• **ACTION ITEM**
Word for word, restate the records that appear below.

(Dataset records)

(* ===== verification/Emitter.v ===== *)
(** * emitter/: parent selection and the double-sign guard

    [QuorumIndexer] keeps, for every pair of validators, up to which event the
    last event of the one observes the other, and takes weighted medians;
    [MetricStrategy] and [ChooseParents] pick parents by it.  The state of the
    index, of the indexer and of the metric caches is threaded through the
    calls.  A [time.Time] is a number of nanoseconds, zero being the zero time. *)

From S2P Require Import Prelude Bytes Pos Dag Wlru VecFC ForklessCause VecEngine VecCorrect.
Local Open Scope go_scope.

(** ** utils/wmedian/median.go *)

Fixpoint wmedian_Of {V} (Weight : V -> Z) (values : list V) (stop curWeight : Z) : outcome V :=
  match values with
  | [] => Panic "invalid median"
  | value :: values =>
      let curWeight := u32 (curWeight + Weight value) in
      if stop <=? curWeight then Ok value else wmedian_Of Weight values stop curWeight
  end.

(** ** abft/dagidx/dag_indexer.go: what the indexer needs of the DAG index *)

Class VectorClock (S : Type) := {
  vc_GetMergedHighestBefore : S -> Z -> outcome (S * (nat -> BranchSeq));
  vc_ok : S -> Prop;
  vc_known : S -> Z -> Prop
}.

Definition seqOf (seq : BranchSeq) : Z :=
  if BranchSeq_IsForkDetected seq then MaxUint32 / 2 - 1 else bs_Seq seq.

Definition vc_seq {S} `{!VectorClock S} (s : S) (id : Z) (i : nat) : Z :=
  match vc_GetMergedHighestBefore s id with Ok (_, f) => seqOf (f i) | _ => 0 end.

(** Reading the clock of a known event succeeds and changes no clock. *)
Class VectorClockLaws (S : Type) `{!VectorClock S} : Prop := {
  vc_get s id : vc_ok s -> vc_known s id ->
    exists s' f, vc_GetMergedHighestBefore s id = Ok (s', f) /\ vc_ok s' /\
      (forall x, vc_known s' x <-> vc_known s x) /\ (forall x i, vc_seq s' x i = vc_seq s x i)
}.

(** utils/adapters/vector_to_dagidx.go: the vector index as a clock. *)
#[export] Instance VectorToDagIndexer {bytes : Type} `{!BranchesInfoRlp bytes} : VectorClock (vecfc_Engine (bytes := bytes)) := {|
  vc_GetMergedHighestBefore vi id :=
    let* ' (vi, m) := GetMergedHighestBefore vi id in
    match m with Some v => Ok (vi, HB_Get v) | None => Panic "nil vector" end;
  vc_ok vi := exists vv epoch Df D, wf vv /\ engine_inv vv epoch Df D vi;
  vc_known vi id := is_Some (t_HighestBefore (en_db vi) !! id)
|}.

(** ** emitter/ancestor/quorum_indexer.go *)

Record Matrix := mk_Matrix { ma_buffer : list Z; ma_columns : Z }.

Definition NewMatrix (rows cols : Z) : Matrix := mk_Matrix (replicate (Z.to_nat (u32 (rows * cols))) 0) cols.

(** [Row(i)] is the slice from the first to the second offset. *)
Definition Row_bounds (m : Matrix) (i : nat) : nat * nat :=
  (Z.to_nat (u32 (Z.of_nat i * ma_columns m)), Z.to_nat (u32 (u32 (Z.of_nat i + 1) * ma_columns m))).

Definition Row_Get (m : Matrix) (i j : nat) : outcome Z :=
  let '(lo, hi) := Row_bounds m i in
  if ((lo <=? hi) && (hi <=? length (ma_buffer m)))%nat
  then if (lo + j <? hi)%nat then index (ma_buffer m) (lo + j) else Panic "index out of range"
  else Panic "slice bounds out of range".

Definition Row_Set (m : Matrix) (i j : nat) (v : Z) : outcome Matrix :=
  let* _ := Row_Get m i j in
  Ok (mk_Matrix (<[(Row_bounds m i).1 + j := v]> (ma_buffer m))%nat (ma_columns m)).

Definition Matrix_Clone (m : Matrix) : Matrix := mk_Matrix (ma_buffer m) (ma_columns m).

Record weightedSeq := mk_weightedSeq { ws_seq : Z; ws_weight : Z }.

(** [sort.Slice] by decreasing sequence number; the median does not depend on
    the order of equal ones ([wmedian_any_order]). *)
Definition seq_ge (a b : weightedSeq) : Prop := ws_seq b <= ws_seq a.
#[export] Instance seq_ge_dec : RelDecision seq_ge := fun a b => Z_le_dec _ _.
#[export] Instance seq_ge_trans : Transitive seq_ge.
Proof. unfold seq_ge. intros a b c. lia. Qed.
#[export] Instance seq_ge_total : Total seq_ge.
Proof. unfold seq_ge. intros a b. lia. Qed.

Section indexer.
Context {S : Type} `{!VectorClock S} (validators : Validators) (diffMetricFn : Z -> Z -> Z -> nat -> Z).

(** [qi_caches] holds the metric cache of each search strategy made so far; the
    current strategy is the last one. *)
Record QuorumIndexer := mk_QuorumIndexer {
  qi_dagi : S;
  qi_globalMatrix : Matrix;
  qi_selfParentSeqs : list Z;
  qi_globalMedianSeqs : list Z;
  qi_dirty : bool;
  qi_caches : list (Cache Z Z)
}.

Definition val_len : nat := Validators_Len validators.

Definition NewQuorumIndexer (dagi : S) : QuorumIndexer :=
  mk_QuorumIndexer dagi (NewMatrix (Z.of_nat val_len) (Z.of_nat val_len)) (replicate val_len 0) (replicate val_len 0) true [].

(** One turn of the loop of [ProcessEvent]. *)
Definition process_cell (clock : nat -> BranchSeq) (creatorIdx : nat) (selfEvent : bool) (h : Matrix * list Z) (v : nat) : outcome (Matrix * list Z) :=
  let seq := seqOf (clock v) in
  let* m := Row_Set h.1 v creatorIdx seq in
  if selfEvent then
    if (v <? length h.2)%nat then Ok (m, <[v := seq]> h.2) else Panic "index out of range"
  else Ok (m, h.2).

• **EXERCISE RESPONSE**
(* ===== verification/Emitter.v ===== *)
(** * emitter/: parent selection and the double-sign guard

    [QuorumIndexer] keeps, for every pair of validators, up to which event the
    last event of the one observes the other, and takes weighted medians;
    [MetricStrategy] and [ChooseParents] pick parents by it.  The state of the
    index, of the indexer and of the metric caches is threaded through the
    calls.  A [time.Time] is a number of nanoseconds, zero being the zero time. *)

From S2P Require Import Prelude Bytes Pos Dag Wlru VecFC ForklessCause VecEngine VecCorrect.
Local Open Scope go_scope.

(** ** utils/wmedian/median.go *)

Fixpoint wmedian_Of {V} (Weight : V -> Z) (values : list V) (stop curWeight : Z) : outcome V :=
  match values with
  | [] => Panic "invalid median"
  | value :: values =>
      let curWeight := u32 (curWeight + Weight value) in
      if stop <=? curWeight then Ok value else wmedian_Of Weight values stop curWeight
  end.

(** ** abft/dagidx/dag_indexer.go: what the indexer needs of the DAG index *)

Class VectorClock (S : Type) := {
  vc_GetMergedHighestBefore : S -> Z -> outcome (S * (nat -> BranchSeq));
  vc_ok : S -> Prop;
  vc_known : S -> Z -> Prop
}.

Definition seqOf (seq : BranchSeq) : Z :=
  if BranchSeq_IsForkDetected seq then MaxUint32 / 2 - 1 else bs_Seq seq.

Definition vc_seq {S} `{!VectorClock S} (s : S) (id : Z) (i : nat) : Z :=
  match vc_GetMergedHighestBefore s id with Ok (_, f) => seqOf (f i) | _ => 0 end.

(** Reading the clock of a known event succeeds and changes no clock. *)
Class VectorClockLaws (S : Type) `{!VectorClock S} : Prop := {
  vc_get s id : vc_ok s -> vc_known s id ->
    exists s' f, vc_GetMergedHighestBefore s id = Ok (s', f) /\ vc_ok s' /\
      (forall x, vc_known s' x <-> vc_known s x) /\ (forall x i, vc_seq s' x i = vc_seq s x i)
}.

(** utils/adapters/vector_to_dagidx.go: the vector index as a clock. *)
#[export] Instance VectorToDagIndexer {bytes : Type} `{!BranchesInfoRlp bytes} : VectorClock (vecfc_Engine (bytes := bytes)) := {|
  vc_GetMergedHighestBefore vi id :=
    let* ' (vi, m) := GetMergedHighestBefore vi id in
    match m with Some v => Ok (vi, HB_Get v) | None => Panic "nil vector" end;
  vc_ok vi := exists vv epoch Df D, wf vv /\ engine_inv vv epoch Df D vi;
  vc_known vi id := is_Some (t_HighestBefore (en_db vi) !! id)
|}.

(** ** emitter/ancestor/quorum_indexer.go *)

Record Matrix := mk_Matrix { ma_buffer : list Z; ma_columns : Z }.

Definition NewMatrix (rows cols : Z) : Matrix := mk_Matrix (replicate (Z.to_nat (u32 (rows * cols))) 0) cols.

(** [Row(i)] is the slice from the first to the second offset. *)
Definition Row_bounds (m : Matrix) (i : nat) : nat * nat :=
  (Z.to_nat (u32 (Z.of_nat i * ma_columns m)), Z.to_nat (u32 (u32 (Z.of_nat i + 1) * ma_columns m))).

Definition Row_Get (m : Matrix) (i j : nat) : outcome Z :=
  let '(lo, hi) := Row_bounds m i in
  if ((lo <=? hi) && (hi <=? length (ma_buffer m)))%nat
  then if (lo + j <? hi)%nat then index (ma_buffer m) (lo + j) else Panic "index out of range"
  else Panic "slice bounds out of range".

Definition Row_Set (m : Matrix) (i j : nat) (v : Z) : outcome Matrix :=
  let* _ := Row_Get m i j in
  Ok (mk_Matrix (<[(Row_bounds m i).1 + j := v]> (ma_buffer m))%nat (ma_columns m)).

Definition Matrix_Clone (m : Matrix) : Matrix := mk_Matrix (ma_buffer m) (ma_columns m).

Record weightedSeq := mk_weightedSeq { ws_seq : Z; ws_weight : Z }.

(** [sort.Slice] by decreasing sequence number; the median does not depend on
    the order of equal ones ([wmedian_any_order]). *)
Definition seq_ge (a b : weightedSeq) : Prop := ws_seq b <= ws_seq a.
#[export] Instance seq_ge_dec : RelDecision seq_ge := fun a b => Z_le_dec _ _.
#[export] Instance seq_ge_trans : Transitive seq_ge.
Proof. unfold seq_ge. intros a b c. lia. Qed.
#[export] Instance seq_ge_total : Total seq_ge.
Proof. unfold seq_ge. intros a b. lia. Qed.

Section indexer.
Context {S : Type} `{!VectorClock S} (validators : Validators) (diffMetricFn : Z -> Z -> Z -> nat -> Z).

(** [qi_caches] holds the metric cache of each search strategy made so far; the
    current strategy is the last one. *)
Record QuorumIndexer := mk_QuorumIndexer {
  qi_dagi : S;
  qi_globalMatrix : Matrix;
  qi_selfParentSeqs : list Z;
  qi_globalMedianSeqs : list Z;
  qi_dirty : bool;
  qi_caches : list (Cache Z Z)
}.

Definition val_len : nat := Validators_Len validators.

Definition NewQuorumIndexer (dagi : S) : QuorumIndexer :=
  mk_QuorumIndexer dagi (NewMatrix (Z.of_nat val_len) (Z.of_nat val_len)) (replicate val_len 0) (replicate val_len 0) true [].

(** One turn of the loop of [ProcessEvent]. *)
Definition process_cell (clock : nat -> BranchSeq) (creatorIdx : nat) (selfEvent : bool) (h : Matrix * list Z) (v : nat) : outcome (Matrix * list Z) :=
  let seq := seqOf (clock v) in
  let* m := Row_Set h.1 v creatorIdx seq in
  if selfEvent then
    if (v <? length h.2)%nat then Ok (m, <[v := seq]> h.2) else Panic "index out of range"
  else Ok (m, h.2).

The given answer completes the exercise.